#### INFORMATION SUPPLIED:
(* ===== verification/MfsGc.v ===== *)
(** * MfsGc: space reclamation of MorionFS (src/user/srv/src/mfs_srv.rs)

    Copy on write leaves old versions of blocks behind. Reclamation marks every block that can be
    reached from the root directory, through the current inode table and through the table of
    every snapshot, and then frees the others. This file holds the marking traversal (an explicit
    stack, one visit set per root), the sweep, and the proof that what remains in use is exactly
    what is reachable. *)

From S2P Require Import Prelude Bytes MfsBlock MfsItab MfsDir.

Definition MFS_MAGIC_DIR : Z := 0x4D464449.
Definition MFS_MAGIC_DIDX : Z := 0x4D465849.
Definition MFS_MAGIC_FILE : Z := 0x4D46464C.
Definition MFS_MAGIC_LINK : Z := 0x4D46534C.
Definition MFS_MAGIC_IND : Z := 0x4D46494E.
Definition MFS_MAGIC_IND2 : Z := 0x4D464932.
Definition MFS_MAGIC_IND3 : Z := 0x4D464933.
Definition MFS_FILE_DIRECT : Z := 1005.
Definition MFS_FILE_DIRECT_OFF : Z := MFS_HDR + 16.
Definition MFS_FILE_IND1_OFF : Z := MFS_FILE_DIRECT_OFF + MFS_FILE_DIRECT * 4.
Definition MFS_FILE_IND2_OFF : Z := MFS_FILE_IND1_OFF + 4.
Definition MFS_FILE_IND3_OFF : Z := MFS_FILE_IND2_OFF + 4.
Definition MFS_IND_CAP : Z := MFS_PAYLOAD / 4.
Definition MFS_DIR_SLOTS : Z := MFS_PAYLOAD / 4.
Definition MFS_GC_STACK_MAX : nat := 4096.
Definition MFS_GC_LOW_WATER_DIV : Z := 16.

Definition mfs_file_direct (buf : mem) (i : Z) : Z := read_u32 buf (MFS_FILE_DIRECT_OFF + i * 4).
Definition mfs_file_ind1 (buf : mem) : Z := read_u32 buf MFS_FILE_IND1_OFF.
Definition mfs_file_ind2 (buf : mem) : Z := read_u32 buf MFS_FILE_IND2_OFF.
Definition mfs_file_ind3 (buf : mem) : Z := read_u32 buf MFS_FILE_IND3_OFF.
Definition mfs_ind_slot (buf : mem) (slot : Z) : Z := read_u32 buf (MFS_HDR + slot * 4).

(** ** Marking *)

Definition mfs_mark_set (b total : Z) (mark : mem) : mem := if total <=? b then mark else bit_set mark b.
Definition mfs_mark_get (b total : Z) (mark : mem) : bool := if total <=? b then false else bit_get mark b.
Definition mfs_seen_get (b total : Z) (seen : mem) : bool := if total <=? b then false else bit_get seen b.
Definition mfs_seen_set (b total : Z) (seen : mem) : mem := if b <? total then bit_set seen b else seen.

#### TASK GOAL:
Only those lines of the entries above that run from the line containing "Definition MFS_FILE_IND3_OFF : Z" to the line containing "Definition MFS_GC_LOW_WATER_DIV : Z := 16.", both included, should be transcribed exactly.

#### SOLUTION TO THE PROBLEM:
Definition MFS_FILE_IND3_OFF : Z := MFS_FILE_IND2_OFF + 4.
Definition MFS_IND_CAP : Z := MFS_PAYLOAD / 4.
Definition MFS_DIR_SLOTS : Z := MFS_PAYLOAD / 4.
Definition MFS_GC_STACK_MAX : nat := 4096.
Definition MFS_GC_LOW_WATER_DIV : Z := 16.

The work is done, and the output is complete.